Records for processing:

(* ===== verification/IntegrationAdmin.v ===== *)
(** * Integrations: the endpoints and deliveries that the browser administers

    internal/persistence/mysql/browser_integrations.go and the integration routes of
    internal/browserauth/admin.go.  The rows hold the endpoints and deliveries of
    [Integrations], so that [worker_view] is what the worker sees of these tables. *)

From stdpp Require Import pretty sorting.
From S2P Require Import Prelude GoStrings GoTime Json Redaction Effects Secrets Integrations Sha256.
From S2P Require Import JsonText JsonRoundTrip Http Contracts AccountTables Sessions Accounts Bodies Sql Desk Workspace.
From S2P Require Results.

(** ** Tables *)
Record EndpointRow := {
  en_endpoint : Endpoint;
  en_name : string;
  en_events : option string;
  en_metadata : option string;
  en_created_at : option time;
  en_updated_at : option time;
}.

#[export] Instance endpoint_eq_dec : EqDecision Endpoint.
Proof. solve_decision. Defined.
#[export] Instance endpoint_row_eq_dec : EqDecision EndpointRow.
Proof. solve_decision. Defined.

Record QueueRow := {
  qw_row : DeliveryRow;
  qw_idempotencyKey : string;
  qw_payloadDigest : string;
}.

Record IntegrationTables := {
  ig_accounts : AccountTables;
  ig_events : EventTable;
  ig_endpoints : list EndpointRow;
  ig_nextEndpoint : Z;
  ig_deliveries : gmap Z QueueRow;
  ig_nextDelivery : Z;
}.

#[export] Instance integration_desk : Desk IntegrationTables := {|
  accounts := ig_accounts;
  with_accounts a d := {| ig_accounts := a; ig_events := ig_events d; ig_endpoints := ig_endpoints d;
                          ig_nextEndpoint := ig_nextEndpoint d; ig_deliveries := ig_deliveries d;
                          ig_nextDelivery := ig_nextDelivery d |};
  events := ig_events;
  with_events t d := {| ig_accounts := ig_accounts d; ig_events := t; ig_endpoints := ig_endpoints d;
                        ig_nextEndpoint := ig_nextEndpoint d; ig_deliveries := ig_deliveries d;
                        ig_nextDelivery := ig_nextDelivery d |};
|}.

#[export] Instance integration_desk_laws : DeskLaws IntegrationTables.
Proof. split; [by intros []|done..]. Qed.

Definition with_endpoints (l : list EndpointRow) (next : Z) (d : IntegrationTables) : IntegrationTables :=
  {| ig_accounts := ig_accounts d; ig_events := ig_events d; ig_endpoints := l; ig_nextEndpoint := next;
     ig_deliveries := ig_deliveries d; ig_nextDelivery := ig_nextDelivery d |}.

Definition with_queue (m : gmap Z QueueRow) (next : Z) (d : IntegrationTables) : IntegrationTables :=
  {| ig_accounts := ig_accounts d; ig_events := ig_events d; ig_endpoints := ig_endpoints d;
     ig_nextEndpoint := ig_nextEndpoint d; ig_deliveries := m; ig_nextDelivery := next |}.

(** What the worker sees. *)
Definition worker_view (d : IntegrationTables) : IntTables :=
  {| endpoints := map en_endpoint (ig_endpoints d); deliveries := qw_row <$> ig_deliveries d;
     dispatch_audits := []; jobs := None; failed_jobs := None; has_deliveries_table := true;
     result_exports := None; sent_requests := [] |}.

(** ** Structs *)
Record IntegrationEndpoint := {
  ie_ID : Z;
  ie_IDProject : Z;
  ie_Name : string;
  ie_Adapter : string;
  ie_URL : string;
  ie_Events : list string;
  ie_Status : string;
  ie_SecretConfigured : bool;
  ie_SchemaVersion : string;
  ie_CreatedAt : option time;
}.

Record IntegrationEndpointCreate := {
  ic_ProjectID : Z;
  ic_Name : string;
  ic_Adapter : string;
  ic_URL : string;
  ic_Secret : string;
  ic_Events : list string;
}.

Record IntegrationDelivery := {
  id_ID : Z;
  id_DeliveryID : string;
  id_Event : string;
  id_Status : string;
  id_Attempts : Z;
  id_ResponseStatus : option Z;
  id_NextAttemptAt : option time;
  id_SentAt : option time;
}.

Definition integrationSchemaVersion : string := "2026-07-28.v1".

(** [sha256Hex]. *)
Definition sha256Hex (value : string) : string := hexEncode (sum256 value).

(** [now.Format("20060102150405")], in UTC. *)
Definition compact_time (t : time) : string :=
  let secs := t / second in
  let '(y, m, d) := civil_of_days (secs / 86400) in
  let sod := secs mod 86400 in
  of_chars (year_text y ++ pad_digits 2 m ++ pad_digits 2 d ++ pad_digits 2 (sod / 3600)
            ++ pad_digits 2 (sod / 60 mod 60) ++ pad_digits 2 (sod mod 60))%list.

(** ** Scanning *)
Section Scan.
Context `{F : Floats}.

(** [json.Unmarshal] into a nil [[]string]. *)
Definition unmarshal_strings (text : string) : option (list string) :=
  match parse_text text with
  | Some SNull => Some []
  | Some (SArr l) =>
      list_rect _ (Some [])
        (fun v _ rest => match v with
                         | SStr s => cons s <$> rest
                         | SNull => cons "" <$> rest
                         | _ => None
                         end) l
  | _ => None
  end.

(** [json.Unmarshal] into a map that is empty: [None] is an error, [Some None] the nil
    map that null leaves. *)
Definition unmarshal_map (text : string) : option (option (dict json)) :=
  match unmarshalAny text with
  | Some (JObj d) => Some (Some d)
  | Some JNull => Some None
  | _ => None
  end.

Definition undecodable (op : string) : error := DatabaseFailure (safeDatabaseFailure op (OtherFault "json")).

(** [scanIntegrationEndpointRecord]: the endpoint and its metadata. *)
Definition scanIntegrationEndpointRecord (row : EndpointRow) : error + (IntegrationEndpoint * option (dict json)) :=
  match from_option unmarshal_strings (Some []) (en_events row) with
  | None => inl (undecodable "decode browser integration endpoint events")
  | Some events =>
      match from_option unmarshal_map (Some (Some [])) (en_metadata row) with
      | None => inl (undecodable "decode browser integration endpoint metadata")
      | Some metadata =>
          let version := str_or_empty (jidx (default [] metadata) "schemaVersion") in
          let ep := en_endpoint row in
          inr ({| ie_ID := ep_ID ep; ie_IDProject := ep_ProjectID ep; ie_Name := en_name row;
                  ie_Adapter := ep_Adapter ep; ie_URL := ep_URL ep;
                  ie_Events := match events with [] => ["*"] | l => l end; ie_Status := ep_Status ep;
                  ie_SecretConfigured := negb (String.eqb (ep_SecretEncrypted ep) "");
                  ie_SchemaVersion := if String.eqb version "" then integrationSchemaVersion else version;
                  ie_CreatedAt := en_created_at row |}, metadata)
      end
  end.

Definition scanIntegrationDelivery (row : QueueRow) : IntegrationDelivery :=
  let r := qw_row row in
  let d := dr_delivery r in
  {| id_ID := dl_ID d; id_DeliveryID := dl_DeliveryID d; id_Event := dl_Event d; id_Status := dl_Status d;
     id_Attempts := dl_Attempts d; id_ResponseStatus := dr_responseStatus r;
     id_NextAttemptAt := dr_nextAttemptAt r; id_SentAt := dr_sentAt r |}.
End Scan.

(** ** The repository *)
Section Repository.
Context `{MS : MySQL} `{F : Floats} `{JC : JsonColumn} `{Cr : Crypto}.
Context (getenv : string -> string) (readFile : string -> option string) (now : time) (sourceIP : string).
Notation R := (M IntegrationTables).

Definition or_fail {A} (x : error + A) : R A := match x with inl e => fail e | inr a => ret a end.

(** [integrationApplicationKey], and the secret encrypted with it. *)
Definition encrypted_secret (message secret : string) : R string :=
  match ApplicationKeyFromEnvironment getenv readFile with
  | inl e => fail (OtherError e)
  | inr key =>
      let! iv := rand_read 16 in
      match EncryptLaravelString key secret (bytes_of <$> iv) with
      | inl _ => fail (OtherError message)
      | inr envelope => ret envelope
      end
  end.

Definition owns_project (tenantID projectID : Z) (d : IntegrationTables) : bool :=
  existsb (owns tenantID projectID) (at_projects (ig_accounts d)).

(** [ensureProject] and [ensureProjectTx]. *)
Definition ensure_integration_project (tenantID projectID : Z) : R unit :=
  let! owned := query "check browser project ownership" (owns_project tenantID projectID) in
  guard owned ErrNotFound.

Assignment: Go through the material above and output exactly the lines from the one containing "fail (OtherError e)" through the one containing "Definition owns_project (tenantID".

Answer to this task:
  | inl e => fail (OtherError e)
  | inr key =>
      let! iv := rand_read 16 in
      match EncryptLaravelString key secret (bytes_of <$> iv) with
      | inl _ => fail (OtherError message)
      | inr envelope => ret envelope
      end
  end.

Definition owns_project (tenantID projectID : Z) (d : IntegrationTables) : bool :=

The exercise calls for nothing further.